I was eating breakfast in a shabby Latino-friendly diner on San Francisco’s Geary Street when the torch was passed to a new generation–and a new class. It may say something of interest about Barack Obama that I was the only person in the Olympic Flame Diner who was paying any attention to his inauguration, even though the TV over the grill was tuned to CNN. President Obama, on the other hand, has been embraced with wild fervor by America’s educated middle class, including virtually all of our artists. Hence it was of special interest to me that a piece of classical music and a poem were unveiled at the inaugural ceremonies–and that neither was any good at all.

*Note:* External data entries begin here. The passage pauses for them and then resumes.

(** Modelled from the spec: the global helper [exception(kind, message)],
    which [callClass] calls and no source file defines; the spec has the
    call fail with an error of that kind. *)
Definition exception {A} (kind message : string) : M A :=
  throw (Exception kind message).

Definition isShared (s : state) (abstract : value) : bool :=
  let shared :=
    match bindings s !! to_key abstract with
    | Some b => shared b
    | None => false
    end in
  defined (js_get (instances s) (to_key abstract)) || shared.

Definition isBuildable (concrete abstract : value) : bool :=
  strict_eq concrete abstract || is_function concrete.

(** [abstract.match] exists on strings only. *)
Definition getConcrete (abstract : value) : M value :=
  λ s, match bindings s !! to_key abstract with
       | None =>
           match abstract with
           | VStr name =>
               if Str.starts_with_plus name then Ret abstract s
               else Ret (VStr ("+" ++ name)) s
           | _ => Throw TypeError s
           end
       | Some b => Ret (concrete b) s
       end.

Definition needAutoInject (concrete : value) : M bool :=
  match concrete with
  | VFun _ => ret false
  | VStr name => ret (Str.starts_with_plus name)
  | _ => throw TypeError
  end.

(** [concrete.toString()] fails on [undefined] and [null]. *)
Definition parseFunctionArguments (concrete : value) : M (list string) :=
  match concrete with
  | VUndefined | VNull => throw TypeError
  | _ => ret (parseSource (to_key concrete))
  end.

(** The end of [make]: a shared name gets its object cached, and the
    name is marked as resolved. *)
Definition remember (abstract object : value) : M value :=
  var s := get ;;
  run (if isShared s abstract
       then modify (set_instances (insert (to_key abstract) object))
       else ret tt) ;;
  run modify (set_resolved (insert (to_key abstract) true)) ;;
  ret object.

Section Resolver.
Context `{Host}.

(** [new concrete(...instances)]: only a function can be bound and
    constructed; a body that returns an object replaces [this]. *)
Definition instantiateClass (concrete : value) (instances : list value) : M value :=
  match concrete with
  | VFun f =>
      λ s, match construct f instances with
           | CtorThrow what => Throw (Thrown what) s
           | CtorReturn v =>
               if is_object v then Ret v s
               else Ret (VObj (length (objects s)))
                        (set_objects (λ os, os ++ [(f, instances)]) s)
           | CtorThis =>
               Ret (VObj (length (objects s)))
                   (set_objects (λ os, os ++ [(f, instances)]) s)
           end
  | _ => throw TypeError
  end.

Section OpenMake.
(** The recursive calls, [this.make]. *)
Variable make : value → option nat → M value.

Fixpoint getDependencies (dependencyArguments : list string)
    (parameters : option nat) : M (list value) :=
  match dependencyArguments with
  | [] => ret []
  | dependency :: rest =>
      var s := get ;;
      var first :=
        (if defined (parameter s parameters dependency)
         then ret (parameter s parameters dependency)
         else make (VStr dependency) None) ;;
      var dependencies := getDependencies rest parameters ;;
      ret (first :: dependencies)
  end.
(** * Hindsight experience replay buffer: a shallow embedding

    The development follows [stable_baselines3/her/replay_buffer.py].
    The class [HindsightExperienceReplayBuffer] fixes its storage layout
    once, in [__init__], from the flag [add_her_while_sampling], and every
    method starts by branching on that flag.  The two branches are embedded
    as two modules with the methods' own names:

    - [Eager]: [add_her_while_sampling = False]; one slot per transition,
      relabelled transitions are created when an episode is stored.
    - [Lazy]:  [add_her_while_sampling = True]; one slot per episode,
      relabelling happens when a batch is sampled.

    Python exceptions are values of [exception]; a method is a state
    transformer that returns an outcome together with the state reached,
    so that what an in-place mutation did before an exception stays
    visible.  The global [np.random] generator is a tape of raw words with
    a cursor.  Floating point numbers are idealised as rationals. *)

From Stdlib Require Import ZArith QArith Qround Lia Psatz.
From stdpp Require Import base tactics numbers option list.

Open Scope nat_scope.

(** ** Exceptions and the state-and-exception monad *)

Inductive exception :=
| NotImplementedError
| ValueError
| IndexError
| ZeroDivisionError
| TypeError
| EpisodeShapeError.  (* Exception("obs needs to be an episode of observations") *)

Inductive outcome (A : Type) :=
| Ok (a : A)
| Raise (e : exception).
Arguments Ok {A} a.
Arguments Raise {A} e.

Definition M (W A : Type) : Type := W → outcome A * W.

Definition ret {W A} (a : A) : M W A := λ w, (Ok a, w).
Definition bind {W A B} (m : M W A) (k : A → M W B) : M W B :=
  λ w, match m w with
       | (Ok a, w') => k a w'
       | (Raise e, w') => (Raise e, w')
       end.
Definition raise {W A} (e : exception) : M W A := λ w, (Raise e, w).
Definition get {W} : M W W := λ w, (Ok w, w).
Definition put {W} (w : W) : M W unit := λ _, (Ok tt, w).
Definition modify {W} (f : W → W) : M W unit := λ w, (Ok tt, f w).
Definition lift {W A} (o : outcome A) : M W A := λ w, (o, w).

#[global] Instance M_ret {W} : MRet (M W) := λ A, @ret W A.
#[global] Instance M_bind {W} : MBind (M W) := λ A B k m, bind m k.

(** A [for] loop whose body may [break]. *)
Inductive loop_ctl := Continue | Break.

Fixpoint for_each {W A} (xs : list A) (body : A → M W loop_ctl) : M W unit :=
  match xs with
  | [] => ret tt
  | x :: xs' =>
      c ← body x;
      match c with
      | Break => ret tt
      | Continue => for_each xs' body
      end
  end.

(** [enumerate(l)], and the same counting from [k]. *)
Fixpoint enumerate_from {A} (k : nat) (l : list A) : list (nat * A) :=
  match l with
  | [] => []
  | x :: l' => (k, x) :: enumerate_from (S k) l'
  end.
Definition enumerate {A} (l : list A) : list (nat * A) := enumerate_from 0 l.

(** ** Arrays *)

(** [a[i]] for an integer [i]: Python counts a negative index from the
    end and raises [IndexError] outside [-len(a) .. len(a)-1]. *)
Definition getitem {A} (a : list A) (i : Z) : outcome A :=
  let n := Z.of_nat (length a) in
  let j := if (i <? 0)%Z then (n + i)%Z else i in
  if ((0 <=? j)%Z && (j <? n)%Z)%bool then
    match a !! Z.to_nat j with
    | Some x => Ok x
    | None => Raise IndexError
    end
  else Raise IndexError.

(** [a[i] = x] for a natural index. *)
Definition setitem {A} (a : list A) (i : nat) (x : A) : outcome (list A) :=
  if i <? length a then Ok (<[i := x]> a) else Raise IndexError.

(** [a[inds]]: fancy indexing with an index array. *)
Fixpoint getitems {A} (a : list A) (inds : list Z) : outcome (list A) :=
  match inds with
  | [] => Ok []
  | i :: inds' =>
      match getitem a i, getitems a inds' with
      | Ok x, Ok xs => Ok (x :: xs)
      | Raise e, _ => Raise e
      | _, Raise e => Raise e
      end
  end.

(** [a[:n] = v]: the slice has [min n (len a)] entries; the value must
    have as many along its first axis, or exactly one, which numpy
    broadcasts; otherwise the assignment raises [ValueError] and writes
    nothing. *)
Definition setslice {A} (a : list A) (n : nat) (v : list A) : outcome (list A) :=
  let k := n `min` length a in
  if decide (length v = k) then Ok (v ++ drop k a)
  else match v with
       | [x] => Ok (replicate k x ++ drop k a)
       | _ => Raise ValueError
       end.

(** Python's [a // b] on naturals. *)
Definition floordiv (a b : nat) : outcome nat :=
  if decide (b = 0) then Raise ZeroDivisionError else Ok (a / b).

(** An array argument whose number of axes the buffer inspects: a
    zero-dimensional array, a one-dimensional array of scalars, or an
    array with at least two axes, given by its entries along the first
    axis. *)
Inductive ndarray (A : Type) :=
| nd0 (x : Q)
| nd1 (xs : list Q)
| nd2 (rows : list A).
Arguments nd0 {A} x.
Arguments nd1 {A} xs.
Arguments nd2 {A} rows.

The music was by John Williams, who has his moments (I love Star Wars) but isn’t exactly a serious composer. Not surprisingly, his piece, Air and Simple Gifts, was an exercise in Americana à la Hollywood:
It was noteworthy solely because Williams borrowed so unabashedly from Aaron Copland’s famous setting of the Shaker hymn on which Appalachian Spring is based. (That’s what Itzhak Perlman and Yo-Yo Ma should have played.)
The poem, “Praise Song for the Day,” was by Elizabeth Alexander, a professor at Yale, and it was…well, about what you’d expect from a professor at Yale.

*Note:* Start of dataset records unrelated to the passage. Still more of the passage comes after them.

Record SafeInteger : Type := safe_integer {
  number : Z;
  number_safe : isSafeInteger number = true
}.

(** The safe integer written [z]. *)
Abbreviation reading z := (safe_integer z eq_refl).

(** [class User] (lines 311-314): a user has a name and no other state. *)
Record User : Type := mkUser { user_name : string }.

(** The objects that are handed to [RemoteControl.pressButton]: the four
    subclasses of [Command] (lines 113-171), each keeping the device it
    was built with, and the two wrappers [SecurityProxy] and [LogCommand]
    (lines 194-223), each keeping the command it wraps.  The proxy's
    [house] is the single house of the world. *)
Inductive Command : Type :=
  | LightOnCommand (light : ref)
  | LightOffCommand (light : ref)
  | DoorLockCommand (door : ref)
  | DoorUnlockCommand (door : ref)
  | SecurityProxy (command : Command)
  | LogCommand (command : Command).

(** Everything the program can reach.
    - [heap]: the [Device] objects, by reference;
    - [heaters]: the [strategy] field of each [HeatingSystem] object, by
      reference; an object not yet written to has the strategy its
      constructor gives it ([EcoMode], line 288);
    - [remotes]: the [history] array of each [RemoteControl] object, by
      reference, oldest command first; an object not yet written to has
      the empty history of its constructor (line 176).  The [commands]
      array of the constructor is never used;
    - [devices], [users]: the two arrays of the single [House]
      (the constructor returns [House.instance] once it exists);
    - [chat_users]: the [users] array of the house's [HouseChatRoom];
    - [system_log], [chat_log]: the lines handed to [House.systemLog] and
      [House.chatLog], oldest first, without the clock time that
      [systemLog] puts in front for display;
    - [updates]: the calls [observer.update(device)] made so far, oldest
      first, each with the observer called and the fields the device had
      at the moment of the call. *)
Record World : Type := mkWorld {
  heap : gmap nat Device;
  heaters : gmap nat HeatingStrategy;
  remotes : gmap nat (list Command);
  devices : list ref;
  users : list User;
  chat_users : list User;
  system_log : list string;
  chat_log : list string;
  updates : list (ref * Device)
}.
(** [schema_to_typescript] returns a type, and throws nothing, on every
    schema of the [ts_plain] form with fuel at least its nesting depth: the
    only errors it raises come from references, malformed fields, unknown
    types and unregistered string formats. *)
Theorem schema_to_typescript_plain_ok : forall ns fmts doc d s,
  ts_plain fmts d s = true -> exists ty, schema_to_typescript ns fmts doc d s = Ok ty.
Proof.
  intros ns fmts doc d s H; unfold schema_to_typescript.
  destruct s as [|[]| | | |]; try (eexists; reflexivity);
    apply schema_to_typescript_inner_plain; exact H.
Qed.

Lemma schema_to_typescript_plain_ok_witness :
  exists ty, schema_to_typescript "types." DEFAULT_STRING_FORMATS JNull 3
    (JObj [("type", JStr "object");
           ("properties", JObj [("id", JObj [("type", JStr "string"); ("format", JStr "uuid")]);
                                ("tags", JObj [("type", JStr "array");
                                               ("items", JObj [("type", JStr "string")])])]);
           ("required", JArr [JStr "id"])]) = Ok ty.
Proof. apply schema_to_typescript_plain_ok; reflexivity. Defined.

Robert Frost wrote a poem for John Kennedy’s inauguration, though he was unable to read it because of the bright sunlight (he recited “The Gift Outright” from memory instead). The best-remembered lines are the closing couplet, in which Frost foretold the coming of a golden age of poetry and power/Of which this noonday’s the beginning hour. I find the first three lines more touching, though: Summoning artists to participate/In the august occasions of the state/Seems something artists ought to celebrate. Indeed it does, which is why I’m glad that President Obama summoned artists to participate in his inauguration. Still, I can’t help but wish that he’d gone somewhere other than Hollywood and the groves of academe to look for them.